As a thank you, we save you some time with an ad free feed, sprinkle in bonuses, like extended episodes and give you first access to the new stuff we dream up. Learn all about it at ChangeLog.com slash plus plus. You'll also find the link in your chapter data and show notes. Once again, that's changelog.com slash plus plus.

Check it out. We love you with us. So Christoph, as you were kind of leading in talking about your entry into the world of deep learning and your career shift to accommodate that and you're talking about kind of learning from Kaggle competitions and engaging in that. And then it was increasingly applicable in your professional life.

Can you talk a little bit about how that happens? Like when you're thinking about a Kaggle competition and you're now working in a job in this field, how did the two relate? How are Kaggle competitions relevant to solving real business problems in a real job and getting that synergy? What is that like?

What is the connection between the two like? I would say there are a lot of synergy aspects. So doing it, every competition is really very similar to doing a project at work, which is about performing first prototype. So in the Kaggle competition, you get like a problem, which you're not familiar with, often from a different domain can be from biology, can to from astrophysics, can be from chemistry, can be Bengali language, sign language, just so much different problems that you have no clue about when you start.

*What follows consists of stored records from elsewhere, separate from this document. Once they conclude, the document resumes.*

(** C24. A replay does not depend on the order in which the trace store returns
    its rows: two stores that answer every query with the same records, each
    once but in any order, give the same report, graph, digest and differences
    for a decision, or the same error. *)
Theorem replay_order_independent decision_id s1 s2 :
  alike s1 s2 -> (replay_decision decision_id s1).2 = (replay_decision decision_id s2).2.
Proof using Hsame.
  intros Hs.
  cut (agree eq (replay_decision decision_id) (replay_decision decision_id)).
  { intros H. destruct (H s1 s2 Hs) as [_ Hr].
    destruct (replay_decision decision_id s1).2, (replay_decision decision_id s2).2;
      solve [by f_equal | done]. }
  unfold replay_decision. eapply (agree_bind eq).
  { eapply (agree_traces eq); [apply (st_trace _ Hsame)|]. by intros [] ? <-. }
  intros [trace|] ? <-; [|apply agree_pure].
  eapply agree_bind; [apply agree_archived|]. intros archived ? <-.
  eapply agree_bind; [apply (agree_rows ar_agent_run_id), (st_runs _ Hsame)|]. intros r1 r2 [Hnd Hp].
  rewrite (runs_sorted r1 r2 Hnd Hp).
  eapply agree_bind; [apply agree_messages|]. intros ms ? <-.
  eapply agree_bind; [apply (agree_rows cr_llm_call_id), (st_calls _ Hsame)|]. intros c1 c2 [Hnd' Hp'].
  rewrite (calls_sorted c1 c2 Hnd' Hp').
  apply agree_pure.
Qed.
End replay.

(** ** The graph of a report *)

Definition node_ids (r : DecisionReplayResult) : list string := gn_node_id <$> rr_graph_nodes r.

(** A star: one edge from the decision to every other node, in their order. *)
Definition star (r : DecisionReplayResult) : Prop :=
  exists rest, node_ids r = ("decision:" +:+ rr_decision_id r) :: rest /\
    (ge_to_node_id <$> rr_graph_edges r) = rest /\
    Forall (fun e => ge_from_node_id e = ("decision:" +:+ rr_decision_id r)) (rr_graph_edges r).

Lemma prefixed_inj (p : string) {A} (f : A -> string) (l : list A) : NoDup (f <$> l) -> NoDup ((fun a => p +:+ f a) <$> l).
Proof.
  intros H. change (fun a => p +:+ f a) with (append p ∘ f). rewrite list_fmap_compose.
  apply NoDup_fmap_2; [|done]. intros x y. apply append_inj_l.
Qed.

And then you have like three months time to find like the best possible solution and also compete with other data scientists. So like this prototype project characters, very similar. So you have like this three months time window, then you have a collaborative part. So in Kaggle, you can also form teams.

So you can participate in competitions in a team, which is very similar to working in a team in your job with all the ups and downs, I would say, working in a team under pressure often. So Kaggle competitions can create quite some pressure, more pressure, you might feel your day to day job. So you also get used to working efficiently with others. So in terms of coding, in terms of reading their code, in terms of structuring the project and so really like all aspects of project management are also important.

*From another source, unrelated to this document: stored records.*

(* ===== verification/ControlPlane.v ===== *)
(** * The state of the control plane

    [services/api/state.py]: the trading mode, the strategies, the risk
    controls, notification preferences, replay requests and the read models the
    API serves. [ControlPlaneState] is a mutable object: an operation maps the
    state to the new state together with what it returns or raises. The clock
    and fresh UUIDs are arguments, one per reading. Dicts are association lists
    in insertion order. *)

From S2P Require Import Prelude PyStr PyFloat PyTime PyVal Broker FillReconciliation PositionEngine PortfolioSnapshot RiskControls LlmGateway AgentMemory Replay.
From stdpp Require Import options.
From Stdlib Require Import Ascii String.

#[local] Open Scope Z_scope.

Definition _VALID_MODES : list string := ["MOCK"; "REAL"].
Definition _VALID_STATES : list string := ["ENABLED"; "DISABLED"; "PAUSED"].
Definition _VALID_NOTIFICATION_SEVERITIES : list string := ["INFO"; "WARNING"; "CRITICAL"].

Definition member (s : string) (l : list string) : bool := existsb (String.eqb s) l.

(** ** Records *)

Record StrategyRuntimeRecord := {
  sy_strategy_id : string;
  sy_symbol : string;
  sy_mode : string;
  sy_state : string;
  sy_updated_at : string;
  sy_changed_by : string;
  sy_reason : option string;
}.

Record ModeAuditRecord := {
  ma_event_id : string;
  ma_mode : string;
  ma_changed_by : string;
  ma_reason : string;
  ma_changed_at : string;
}.

Record LLMUsageRecord := {
  lu_strategy_id : string;
  lu_agent_name : string;
  lu_daily_tokens : Z;
  lu_monthly_cost : f64;
  lu_total_calls : Z;
  lu_breach_count : Z;
  lu_daily_token_limit : option Z;
  lu_monthly_cost_limit : option f64;
  lu_is_hard_limit : bool;
  lu_daily_utilization_ratio : option f64;
  lu_monthly_utilization_ratio : option f64;
  lu_window_date : string;
  lu_window_month : string;
}.

Record LLMBreachRecord := {
  lb_llm_call_id : string;
  lb_strategy_id : string;
  lb_agent_name : string;
  lb_trace_id : string;
  lb_decision_id : string;
  lb_reason : string;
  lb_projected_tokens : option Z;
  lb_projected_cost : option f64;
  lb_created_at : string;
}.

(** The fields copied from the call are kept as the record of the call. *)
Record LLMCallLogRecord := {
  ll_record : LLMCallRecord;
  ll_status : string;
  ll_mode : option string;
  ll_tier : option string;
  ll_prompt_preview : option string;
  ll_response_preview : option string;
}.

Record ReplayRequestRecord := {
  rq_request_id : string;
  rq_for_decision_id : string;
  rq_status : string;
  rq_requested_by : string;
  rq_requested_at : string;
  rq_result : DecisionReplayResult;
}.

Record NewsPanelItem := {
  ni_news_id : string;
  ni_source : string;
  ni_title : string;
  ni_url : string;
  ni_published_at : string;
  ni_symbol : option string;
  ni_topic : string;
  ni_relevance_score : f64;
  ni_sentiment_score : f64;
}.

Record NewsPanelSummary := {
  nu_summary_id : string;
  nu_symbol_scope : string;
  nu_window_start : string;
  nu_window_end : string;
  nu_summary_text : string;
  nu_generated_at : string;
  nu_source_news_ids : list string;
  nu_avg_sentiment : f64;
}.

Record NewsImpactRecord := {
  nr_symbol : string;
  nr_headline_count : Z;
  nr_avg_sentiment : f64;
  nr_max_relevance : f64;
  nr_latest_published_at : option string;
  nr_latest_summary : option string;
}.

Record NotificationPreferenceRecord := {
  np_user_id : string;
  np_min_severity : string;
  np_gateways : list string;
  np_strategy_ids : list string;
  np_event_types : list string;
  np_updated_at : string;
  np_updated_by : string;
}.

Record NotificationDeliveryRecord := {
  nd_notification_event_id : string;
  nd_trace_id : string;
  nd_decision_id : string;
  nd_event_type : string;
  nd_severity : string;
  nd_gateway : string;
  nd_delivery_status : string;
  nd_attempt : Z;
  nd_detail : option string;
  nd_logged_at : string;
}.

Record NotificationTraceRecord := {
  nt_notification_event_id : string;
  nt_trace_id : string;
  nt_decision_id : string;
  nt_stage : string;
  nt_status : string;
  nt_latency_ms : f64;
  nt_gateway : option string;
  nt_attempt : option Z;
  nt_started_at : string;
  nt_completed_at : string;
}.

(** The sections of [notification_metrics] that are set. *)
Record metrics_sections := {
  nm_totals : option dict;
  nm_suppression : option dict;
  nm_gateway_status : option dict;
  nm_retry_attempt_histogram : option dict;
  nm_generated_at : option string;
}.

Record ControlPlaneState := {
  cs_mode : string;
  cs_strategies : list (string * StrategyRuntimeRecord);
  cs_mode_history : list ModeAuditRecord;
  cs_orders : list ReconciliationOrder;
  cs_positions : list PositionState;
  cs_portfolio_snapshots : list PortfolioSnapshot.PortfolioSnapshot;
  cs_risk_controls : RiskControlPlane;
  cs_risk_events : list RiskControlEvent;
  cs_llm_call_records : list LLMCallRecord;
  cs_llm_quota_limits : list (string * string * dict);
  cs_replay_traces : list (string * DecisionTraceRecord);
  cs_replay_agent_runs : list (string * list AgentRunRecord);
  cs_replay_agent_messages : list (string * list AgentMessageRecord);
  cs_replay_llm_calls : list (string * list LLMCallRecord);
  cs_replay_summaries : list (string * DecisionMemoryRecord);
  cs_replay_requests : list (string * ReplayRequestRecord);
  cs_news_items : list NewsPanelItem;
  cs_news_summaries : list NewsPanelSummary;
  cs_notification_preferences : list (string * NotificationPreferenceRecord);
  cs_notification_metrics : metrics_sections;
  cs_notification_delivery_logs : list NotificationDeliveryRecord;
  cs_notification_trace_spans : list NotificationTraceRecord;
}.

(** The read models, which the operations below only read. *)
Definition with_core (mode : string) (strategies : list (string * StrategyRuntimeRecord))
    (history : list ModeAuditRecord) (controls : RiskControlPlane) (events : list RiskControlEvent)
    (requests : list (string * ReplayRequestRecord))
    (preferences : list (string * NotificationPreferenceRecord)) (s : ControlPlaneState) : ControlPlaneState :=
  {| cs_mode := mode; cs_strategies := strategies; cs_mode_history := history; cs_orders := cs_orders s;
     cs_positions := cs_positions s; cs_portfolio_snapshots := cs_portfolio_snapshots s;
     cs_risk_controls := controls; cs_risk_events := events; cs_llm_call_records := cs_llm_call_records s;
     cs_llm_quota_limits := cs_llm_quota_limits s; cs_replay_traces := cs_replay_traces s;
     cs_replay_agent_runs := cs_replay_agent_runs s; cs_replay_agent_messages := cs_replay_agent_messages s;
     cs_replay_llm_calls := cs_replay_llm_calls s; cs_replay_summaries := cs_replay_summaries s;
     cs_replay_requests := requests; cs_news_items := cs_news_items s; cs_news_summaries := cs_news_summaries s;
     cs_notification_preferences := preferences; cs_notification_metrics := cs_notification_metrics s;
     cs_notification_delivery_logs := cs_notification_delivery_logs s;
     cs_notification_trace_spans := cs_notification_trace_spans s |}.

And also things like optimizing runtime and optimizing code structure. You wouldn't think that it's quite important. But I think it's quite important also for Kaggle competitions, because recently they run the competitions or they restricted hardware. So you just submit your code and they will run your code on their infrastructure using the Kaggle notebooks.

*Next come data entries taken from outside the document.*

(* ===== verification/ControlHistory.v ===== *)
(** * Histories of the control plane

    What holds of [ControlPlane.ControlPlaneState] after any sequence of API
    commands, what the commands on the risk controls return, and that the usage
    report of the language models accounts for every recorded call. *)

From S2P Require Import Prelude PyStr PyFloat PyTime PyVal RiskControls LlmGateway AgentMemory Replay ControlPlane.
From stdpp Require Import options.
From Stdlib Require Import Ascii String.

#[local] Open Scope Z_scope.

(** ** Commands *)

Inductive command :=
  | SetMode (now : Z) (event_id mode actor reason : string)
  | SetStrategyState (now : Z) (strategy_id state actor reason : string)
  | RiskStatus (t1 t2 : Z)
  | TripBreaker (now : Z) (reason actor : string) (cooldown_seconds : option Z)
  | ResetBreaker (now : Z) (reason actor : string)
  | EnableKillSwitch (now : Z) (reason actor : string)
  | DisableKillSwitch (now : Z) (reason actor : string)
  | SubmitReplay (now : Z) (request_id decision_id requested_by : string)
  | UpsertPreference (now : Z) (user_id min_severity : string) (gateways strategy_ids event_types : list string)
      (actor : string)
  | DeletePreference (user_id : string).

So you need to have your code in a way that it's kind of production style. That's also what you would do in a project. So you would develop ideas and so on and so forth. But at the end, you want to productize your code and you need to think about all these MLOps problems as well.

And you also train those skills in Kaggle competitions. So I really like a parallel between the two words. That's it. I must say that two things are really different between Kaggle and the real world project.

First thing is data acquisition. It's like a very big topic in like the real world. It's no topic, well, no topic, but a very minor topic on Kaggle competition. You already have your training data.

Of course, you sometimes can expand your training data by looking for more data online. But in general, you already have like a fixed training set you can work with. Whereas in the outside world on the real world, that could be like the main problem just to acquire some data. And the second thing is definition of the metric.

So in Kaggle, people are like evaluated based on some metric and this metric is predefined before the competition starts. Whereas in the real world, that can be a discussion which takes for ages between like data scientists, the business and just creating a metric that is representative of the business problem can take a lot of time and you don't have this issue with discussions of Kaggle. I'm curious as you were describing that, I have an idea that came to mind. So recognizing the limitation of you already have data provided and recognizing the fact that the metric is well defined on a Kaggle team and both of those are kind of optimal situations compared to the business world.

But from the perspective of an organization out in the world, any organization that is keenly interested in data science and stuff, would forming Kaggle teams or participating in Kaggle teams be a good recruitment tool? Because if you can find people that are performing well on teams in that capacity, it doesn't check every box, you know, for what the business world doing, but it kind of gives you a sense maybe of this might be someone who could fit in with us. We're going to throw the messiness of data sets and the messiness of metrics on top of that. But what do you think of that idea?

Is that something that people might be thinking about in terms of trying to build data science teams or the organizations? Certainly, I think that that would be a great idea. People do this and some companies already use Kaggle as a hiring tool. So in order to run a competition, those competitions are sponsored by someone.

And there are sometimes companies who sponsor a competition, but also tell the participants that they are hiring and that if you are finishing like in the top spot, you can apply for a position there. So getting a position is kind of part of the winning price sometimes. So they already see that Kaggle is very good for finding good candidates. But as you said, you could also and Kaggle nowadays even offers the concept of a community competition where you host the competition by yourself without any keglet of yarns and you could do this as kind of an assessment center for filtering potential hires or see how they interact on the problem or see how they work together.

There are also so many caring competitions like three months or so, but there are some formats, for example, Kaggle days, which is like conference type of thing. They host like this conference specific competitions and they just go like one afternoon and people get like a simple data set and they have one afternoon to get like a good solution. And they could definitely see how this would benefit an assessment center, for example, because they really see like the whole range of skills people can bring to a company. I have to ask of the sort of competitions and the notebooks that you've contributed to Kaggle, maybe the discussions to whether what are some highlights for you, like of all the things that you've done, what are some highlights of the things maybe you're most proud of or that you would like to highlight.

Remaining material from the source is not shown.